▶ **What is expected**
From the listing below, reproduce word for word the part that opens with the line containing "lr_inv s' ∧ work" and closes with the line containing "(** Every state"; reproduce nothing else.

▶ **Given records**
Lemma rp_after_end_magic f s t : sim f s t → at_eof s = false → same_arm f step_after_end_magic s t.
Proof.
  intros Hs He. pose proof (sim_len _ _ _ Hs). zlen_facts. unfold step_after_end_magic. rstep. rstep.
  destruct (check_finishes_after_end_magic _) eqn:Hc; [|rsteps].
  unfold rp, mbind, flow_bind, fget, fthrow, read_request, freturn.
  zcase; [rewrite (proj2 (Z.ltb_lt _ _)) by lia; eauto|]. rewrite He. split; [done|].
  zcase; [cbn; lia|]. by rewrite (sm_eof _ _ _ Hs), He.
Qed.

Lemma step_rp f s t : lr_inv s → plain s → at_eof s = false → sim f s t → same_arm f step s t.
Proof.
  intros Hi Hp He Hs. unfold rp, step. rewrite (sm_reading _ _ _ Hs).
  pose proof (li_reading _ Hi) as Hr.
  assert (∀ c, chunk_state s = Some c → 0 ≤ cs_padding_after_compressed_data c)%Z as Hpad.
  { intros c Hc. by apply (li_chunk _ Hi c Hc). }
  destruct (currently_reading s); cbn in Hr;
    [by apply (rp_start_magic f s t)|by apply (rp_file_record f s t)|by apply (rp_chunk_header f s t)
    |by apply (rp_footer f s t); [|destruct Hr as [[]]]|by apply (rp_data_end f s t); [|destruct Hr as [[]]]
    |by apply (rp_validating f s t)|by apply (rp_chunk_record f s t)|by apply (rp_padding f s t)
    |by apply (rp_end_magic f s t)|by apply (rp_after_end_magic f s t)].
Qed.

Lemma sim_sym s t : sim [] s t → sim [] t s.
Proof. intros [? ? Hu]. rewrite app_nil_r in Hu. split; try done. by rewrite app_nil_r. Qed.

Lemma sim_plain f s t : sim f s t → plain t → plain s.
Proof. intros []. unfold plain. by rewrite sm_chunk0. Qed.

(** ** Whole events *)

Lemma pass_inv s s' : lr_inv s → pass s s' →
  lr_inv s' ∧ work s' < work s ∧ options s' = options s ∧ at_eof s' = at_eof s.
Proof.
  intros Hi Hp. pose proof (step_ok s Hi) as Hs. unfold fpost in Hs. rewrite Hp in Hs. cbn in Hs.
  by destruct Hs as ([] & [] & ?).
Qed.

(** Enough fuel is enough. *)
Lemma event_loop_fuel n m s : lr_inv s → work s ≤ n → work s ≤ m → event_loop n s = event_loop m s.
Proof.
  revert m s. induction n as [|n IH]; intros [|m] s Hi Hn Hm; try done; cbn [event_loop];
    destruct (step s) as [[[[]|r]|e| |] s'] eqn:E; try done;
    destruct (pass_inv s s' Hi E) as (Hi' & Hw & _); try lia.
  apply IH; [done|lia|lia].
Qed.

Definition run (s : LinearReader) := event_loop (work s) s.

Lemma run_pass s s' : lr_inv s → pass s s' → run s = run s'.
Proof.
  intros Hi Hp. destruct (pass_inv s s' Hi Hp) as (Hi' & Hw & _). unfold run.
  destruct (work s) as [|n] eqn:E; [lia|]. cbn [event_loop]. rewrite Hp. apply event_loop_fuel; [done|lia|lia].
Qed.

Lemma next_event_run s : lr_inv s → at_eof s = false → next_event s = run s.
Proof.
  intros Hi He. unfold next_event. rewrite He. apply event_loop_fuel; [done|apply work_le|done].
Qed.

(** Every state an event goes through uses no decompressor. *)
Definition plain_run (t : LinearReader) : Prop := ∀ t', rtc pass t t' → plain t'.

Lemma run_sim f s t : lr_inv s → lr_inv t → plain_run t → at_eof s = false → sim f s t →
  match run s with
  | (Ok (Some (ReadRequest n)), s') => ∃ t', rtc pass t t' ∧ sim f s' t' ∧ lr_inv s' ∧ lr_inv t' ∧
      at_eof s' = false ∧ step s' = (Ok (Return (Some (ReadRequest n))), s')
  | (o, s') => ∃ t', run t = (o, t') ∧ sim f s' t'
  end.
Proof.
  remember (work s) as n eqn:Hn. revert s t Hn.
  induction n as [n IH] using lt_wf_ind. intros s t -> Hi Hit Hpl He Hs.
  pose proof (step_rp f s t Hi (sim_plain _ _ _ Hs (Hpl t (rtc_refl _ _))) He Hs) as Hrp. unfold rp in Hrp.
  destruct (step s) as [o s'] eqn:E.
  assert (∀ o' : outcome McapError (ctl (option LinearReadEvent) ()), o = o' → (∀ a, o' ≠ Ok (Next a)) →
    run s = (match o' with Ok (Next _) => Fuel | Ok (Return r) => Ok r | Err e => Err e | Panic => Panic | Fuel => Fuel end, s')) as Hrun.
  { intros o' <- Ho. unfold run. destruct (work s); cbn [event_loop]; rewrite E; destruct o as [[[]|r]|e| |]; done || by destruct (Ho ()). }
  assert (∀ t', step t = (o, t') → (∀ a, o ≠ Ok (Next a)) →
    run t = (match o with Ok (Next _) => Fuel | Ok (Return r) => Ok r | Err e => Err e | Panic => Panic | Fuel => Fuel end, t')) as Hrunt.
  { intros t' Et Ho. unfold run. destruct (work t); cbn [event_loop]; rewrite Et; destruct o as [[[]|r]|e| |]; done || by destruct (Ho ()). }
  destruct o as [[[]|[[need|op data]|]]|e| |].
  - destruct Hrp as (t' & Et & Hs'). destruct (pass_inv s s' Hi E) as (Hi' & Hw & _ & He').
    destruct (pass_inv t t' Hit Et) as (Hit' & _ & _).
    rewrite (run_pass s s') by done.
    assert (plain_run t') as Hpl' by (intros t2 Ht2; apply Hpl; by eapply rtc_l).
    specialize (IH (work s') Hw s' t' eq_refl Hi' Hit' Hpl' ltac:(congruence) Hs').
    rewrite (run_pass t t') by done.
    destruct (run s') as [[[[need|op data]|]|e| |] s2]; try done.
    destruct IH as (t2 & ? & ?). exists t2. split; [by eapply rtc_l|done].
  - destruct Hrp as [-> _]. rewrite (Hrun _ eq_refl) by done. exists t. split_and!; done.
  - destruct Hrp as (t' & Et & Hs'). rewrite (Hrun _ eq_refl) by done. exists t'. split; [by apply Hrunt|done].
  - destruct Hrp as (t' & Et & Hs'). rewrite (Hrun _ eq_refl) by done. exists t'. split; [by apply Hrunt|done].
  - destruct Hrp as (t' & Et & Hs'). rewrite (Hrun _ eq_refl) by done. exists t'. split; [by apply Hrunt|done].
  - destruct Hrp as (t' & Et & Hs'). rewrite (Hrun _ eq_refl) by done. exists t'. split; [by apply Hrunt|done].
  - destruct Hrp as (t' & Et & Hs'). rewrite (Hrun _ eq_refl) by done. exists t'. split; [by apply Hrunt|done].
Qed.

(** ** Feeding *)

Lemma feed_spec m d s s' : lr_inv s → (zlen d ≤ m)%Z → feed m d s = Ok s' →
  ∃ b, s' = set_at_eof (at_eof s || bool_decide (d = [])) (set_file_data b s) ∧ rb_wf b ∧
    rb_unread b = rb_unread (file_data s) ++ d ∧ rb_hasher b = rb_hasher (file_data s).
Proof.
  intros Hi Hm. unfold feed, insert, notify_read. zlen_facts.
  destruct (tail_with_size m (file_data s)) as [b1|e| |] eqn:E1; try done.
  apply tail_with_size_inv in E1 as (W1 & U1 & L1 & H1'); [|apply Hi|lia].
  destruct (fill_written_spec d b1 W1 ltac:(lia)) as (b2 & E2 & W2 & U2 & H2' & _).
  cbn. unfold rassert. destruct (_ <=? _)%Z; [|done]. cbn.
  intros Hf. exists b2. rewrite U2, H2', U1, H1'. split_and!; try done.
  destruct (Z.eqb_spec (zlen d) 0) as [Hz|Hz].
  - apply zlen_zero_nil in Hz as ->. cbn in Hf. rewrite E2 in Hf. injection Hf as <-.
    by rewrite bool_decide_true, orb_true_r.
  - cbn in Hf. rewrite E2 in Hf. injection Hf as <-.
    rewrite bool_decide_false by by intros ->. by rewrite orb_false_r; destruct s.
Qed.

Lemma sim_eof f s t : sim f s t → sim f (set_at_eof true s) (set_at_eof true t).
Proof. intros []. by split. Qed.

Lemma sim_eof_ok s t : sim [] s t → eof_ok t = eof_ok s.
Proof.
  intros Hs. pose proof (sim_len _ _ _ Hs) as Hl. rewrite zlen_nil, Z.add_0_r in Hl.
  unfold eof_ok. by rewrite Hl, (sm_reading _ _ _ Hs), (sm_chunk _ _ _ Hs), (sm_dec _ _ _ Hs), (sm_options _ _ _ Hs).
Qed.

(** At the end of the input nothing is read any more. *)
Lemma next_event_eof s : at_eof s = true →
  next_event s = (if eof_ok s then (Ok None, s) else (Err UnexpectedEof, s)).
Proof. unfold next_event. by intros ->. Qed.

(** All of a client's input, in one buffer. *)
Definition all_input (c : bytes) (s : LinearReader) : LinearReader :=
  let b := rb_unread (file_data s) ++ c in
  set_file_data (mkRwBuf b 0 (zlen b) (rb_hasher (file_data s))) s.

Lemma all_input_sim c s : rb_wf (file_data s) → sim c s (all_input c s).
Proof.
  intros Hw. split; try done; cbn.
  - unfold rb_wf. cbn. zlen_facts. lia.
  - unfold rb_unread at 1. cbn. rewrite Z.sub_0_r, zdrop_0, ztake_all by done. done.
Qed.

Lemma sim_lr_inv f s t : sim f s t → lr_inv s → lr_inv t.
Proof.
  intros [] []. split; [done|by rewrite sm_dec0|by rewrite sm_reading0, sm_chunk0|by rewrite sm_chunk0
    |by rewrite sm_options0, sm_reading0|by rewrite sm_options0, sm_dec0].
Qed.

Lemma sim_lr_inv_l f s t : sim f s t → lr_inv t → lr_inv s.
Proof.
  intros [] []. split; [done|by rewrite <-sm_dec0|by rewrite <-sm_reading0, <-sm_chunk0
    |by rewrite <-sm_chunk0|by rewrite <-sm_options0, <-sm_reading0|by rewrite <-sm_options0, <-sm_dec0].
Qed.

--

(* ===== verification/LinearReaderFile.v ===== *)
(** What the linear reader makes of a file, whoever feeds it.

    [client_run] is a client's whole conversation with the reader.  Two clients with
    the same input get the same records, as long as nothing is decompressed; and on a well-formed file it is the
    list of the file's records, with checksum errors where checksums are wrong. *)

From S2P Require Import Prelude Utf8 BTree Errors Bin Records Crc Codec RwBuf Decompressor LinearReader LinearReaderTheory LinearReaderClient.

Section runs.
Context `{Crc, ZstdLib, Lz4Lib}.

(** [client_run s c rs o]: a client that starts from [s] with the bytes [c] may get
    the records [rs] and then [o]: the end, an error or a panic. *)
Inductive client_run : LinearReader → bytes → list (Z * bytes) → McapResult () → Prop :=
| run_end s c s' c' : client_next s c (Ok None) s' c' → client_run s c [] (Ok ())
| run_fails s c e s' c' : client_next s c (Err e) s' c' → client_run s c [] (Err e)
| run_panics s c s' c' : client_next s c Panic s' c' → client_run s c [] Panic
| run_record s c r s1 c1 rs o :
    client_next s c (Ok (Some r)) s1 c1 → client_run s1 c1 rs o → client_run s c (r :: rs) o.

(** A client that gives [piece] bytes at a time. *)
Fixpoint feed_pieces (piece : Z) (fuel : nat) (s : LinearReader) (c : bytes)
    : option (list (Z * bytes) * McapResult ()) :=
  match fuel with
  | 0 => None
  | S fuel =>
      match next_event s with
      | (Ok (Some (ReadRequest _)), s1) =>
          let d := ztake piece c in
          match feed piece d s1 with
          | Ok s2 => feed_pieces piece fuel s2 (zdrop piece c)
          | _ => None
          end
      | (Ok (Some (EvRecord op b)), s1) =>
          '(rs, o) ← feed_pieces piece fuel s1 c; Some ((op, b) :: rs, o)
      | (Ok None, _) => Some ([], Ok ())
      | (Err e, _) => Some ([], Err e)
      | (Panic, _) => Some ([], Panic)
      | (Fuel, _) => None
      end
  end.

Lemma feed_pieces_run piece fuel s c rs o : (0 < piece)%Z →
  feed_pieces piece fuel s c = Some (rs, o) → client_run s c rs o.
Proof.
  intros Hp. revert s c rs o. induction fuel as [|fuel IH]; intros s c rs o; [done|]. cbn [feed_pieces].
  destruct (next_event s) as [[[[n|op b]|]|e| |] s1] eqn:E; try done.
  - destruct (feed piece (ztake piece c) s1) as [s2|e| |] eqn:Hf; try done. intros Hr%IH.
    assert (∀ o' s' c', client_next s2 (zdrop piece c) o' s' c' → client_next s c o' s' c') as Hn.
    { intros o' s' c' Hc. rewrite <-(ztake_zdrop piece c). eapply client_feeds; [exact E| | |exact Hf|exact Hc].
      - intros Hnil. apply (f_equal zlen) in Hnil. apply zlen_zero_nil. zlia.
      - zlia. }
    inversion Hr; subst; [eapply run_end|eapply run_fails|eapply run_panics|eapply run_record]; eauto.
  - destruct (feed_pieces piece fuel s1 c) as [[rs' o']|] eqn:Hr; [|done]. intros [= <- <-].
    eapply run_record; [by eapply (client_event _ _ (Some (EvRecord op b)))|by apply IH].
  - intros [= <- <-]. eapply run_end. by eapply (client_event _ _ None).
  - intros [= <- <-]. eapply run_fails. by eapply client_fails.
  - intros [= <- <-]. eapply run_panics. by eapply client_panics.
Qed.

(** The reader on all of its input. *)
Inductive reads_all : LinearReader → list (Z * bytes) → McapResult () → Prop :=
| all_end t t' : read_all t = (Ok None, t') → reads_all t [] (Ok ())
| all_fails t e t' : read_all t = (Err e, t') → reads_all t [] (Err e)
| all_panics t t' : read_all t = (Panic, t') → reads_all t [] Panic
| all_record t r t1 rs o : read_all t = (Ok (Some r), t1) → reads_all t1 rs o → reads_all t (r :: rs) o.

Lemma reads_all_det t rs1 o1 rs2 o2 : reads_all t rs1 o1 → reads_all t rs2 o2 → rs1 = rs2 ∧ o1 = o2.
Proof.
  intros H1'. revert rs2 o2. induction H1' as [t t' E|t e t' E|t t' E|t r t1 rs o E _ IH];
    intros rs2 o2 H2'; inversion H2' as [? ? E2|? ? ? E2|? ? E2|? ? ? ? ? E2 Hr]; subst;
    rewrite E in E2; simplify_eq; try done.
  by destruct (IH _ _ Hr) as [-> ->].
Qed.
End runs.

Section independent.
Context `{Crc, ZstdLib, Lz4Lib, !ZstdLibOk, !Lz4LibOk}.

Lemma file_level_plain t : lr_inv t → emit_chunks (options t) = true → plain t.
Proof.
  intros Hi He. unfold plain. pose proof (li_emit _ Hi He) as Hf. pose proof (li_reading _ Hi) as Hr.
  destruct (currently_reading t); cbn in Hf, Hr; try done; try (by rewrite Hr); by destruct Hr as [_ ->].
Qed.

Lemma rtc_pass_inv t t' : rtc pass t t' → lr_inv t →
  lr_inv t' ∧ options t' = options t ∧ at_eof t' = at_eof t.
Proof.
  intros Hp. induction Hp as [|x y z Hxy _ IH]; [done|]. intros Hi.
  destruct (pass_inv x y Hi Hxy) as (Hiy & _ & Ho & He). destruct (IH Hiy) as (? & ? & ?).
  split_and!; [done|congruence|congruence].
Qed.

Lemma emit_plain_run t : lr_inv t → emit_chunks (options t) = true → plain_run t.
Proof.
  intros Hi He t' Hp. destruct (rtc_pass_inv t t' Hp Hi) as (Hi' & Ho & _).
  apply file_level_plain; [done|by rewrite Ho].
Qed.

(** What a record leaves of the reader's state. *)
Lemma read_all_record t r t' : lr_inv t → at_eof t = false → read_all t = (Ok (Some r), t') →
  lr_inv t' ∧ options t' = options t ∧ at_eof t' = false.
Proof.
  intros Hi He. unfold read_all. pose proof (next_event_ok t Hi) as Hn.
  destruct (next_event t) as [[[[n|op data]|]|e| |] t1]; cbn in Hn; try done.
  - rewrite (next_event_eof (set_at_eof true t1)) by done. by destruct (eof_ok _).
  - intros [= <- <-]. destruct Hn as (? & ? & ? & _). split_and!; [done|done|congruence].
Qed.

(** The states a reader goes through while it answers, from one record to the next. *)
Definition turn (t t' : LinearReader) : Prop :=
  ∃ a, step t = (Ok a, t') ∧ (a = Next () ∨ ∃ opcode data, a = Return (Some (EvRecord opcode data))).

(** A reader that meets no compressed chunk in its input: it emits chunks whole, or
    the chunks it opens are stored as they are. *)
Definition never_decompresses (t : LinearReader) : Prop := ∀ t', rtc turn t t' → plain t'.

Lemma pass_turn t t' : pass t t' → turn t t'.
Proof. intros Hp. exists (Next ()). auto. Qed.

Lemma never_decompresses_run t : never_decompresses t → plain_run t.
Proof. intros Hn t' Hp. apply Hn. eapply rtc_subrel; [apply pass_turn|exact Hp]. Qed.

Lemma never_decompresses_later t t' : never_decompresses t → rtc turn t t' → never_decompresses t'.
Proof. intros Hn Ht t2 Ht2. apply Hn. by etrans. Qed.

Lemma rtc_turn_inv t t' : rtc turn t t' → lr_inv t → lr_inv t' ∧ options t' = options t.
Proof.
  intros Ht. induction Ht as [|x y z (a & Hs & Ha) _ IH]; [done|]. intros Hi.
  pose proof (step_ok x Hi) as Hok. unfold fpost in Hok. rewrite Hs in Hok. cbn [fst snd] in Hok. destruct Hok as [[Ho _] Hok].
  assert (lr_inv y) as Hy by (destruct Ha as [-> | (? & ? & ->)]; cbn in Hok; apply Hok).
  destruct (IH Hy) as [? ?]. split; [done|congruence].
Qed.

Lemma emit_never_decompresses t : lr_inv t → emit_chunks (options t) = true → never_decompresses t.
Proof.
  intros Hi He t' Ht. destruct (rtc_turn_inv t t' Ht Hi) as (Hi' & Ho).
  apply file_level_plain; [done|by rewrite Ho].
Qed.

▶ **Answer box**
  lr_inv s' ∧ work s' < work s ∧ options s' = options s ∧ at_eof s' = at_eof s.
Proof.
  intros Hi Hp. pose proof (step_ok s Hi) as Hs. unfold fpost in Hs. rewrite Hp in Hs. cbn in Hs.
  by destruct Hs as ([] & [] & ?).
Qed.

(** Enough fuel is enough. *)
Lemma event_loop_fuel n m s : lr_inv s → work s ≤ n → work s ≤ m → event_loop n s = event_loop m s.
Proof.
  revert m s. induction n as [|n IH]; intros [|m] s Hi Hn Hm; try done; cbn [event_loop];
    destruct (step s) as [[[[]|r]|e| |] s'] eqn:E; try done;
    destruct (pass_inv s s' Hi E) as (Hi' & Hw & _); try lia.
  apply IH; [done|lia|lia].
Qed.

Definition run (s : LinearReader) := event_loop (work s) s.

Lemma run_pass s s' : lr_inv s → pass s s' → run s = run s'.
Proof.
  intros Hi Hp. destruct (pass_inv s s' Hi Hp) as (Hi' & Hw & _). unfold run.
  destruct (work s) as [|n] eqn:E; [lia|]. cbn [event_loop]. rewrite Hp. apply event_loop_fuel; [done|lia|lia].
Qed.

Lemma next_event_run s : lr_inv s → at_eof s = false → next_event s = run s.
Proof.
  intros Hi He. unfold next_event. rewrite He. apply event_loop_fuel; [done|apply work_le|done].
Qed.

(** Every state an event goes through uses no decompressor. *)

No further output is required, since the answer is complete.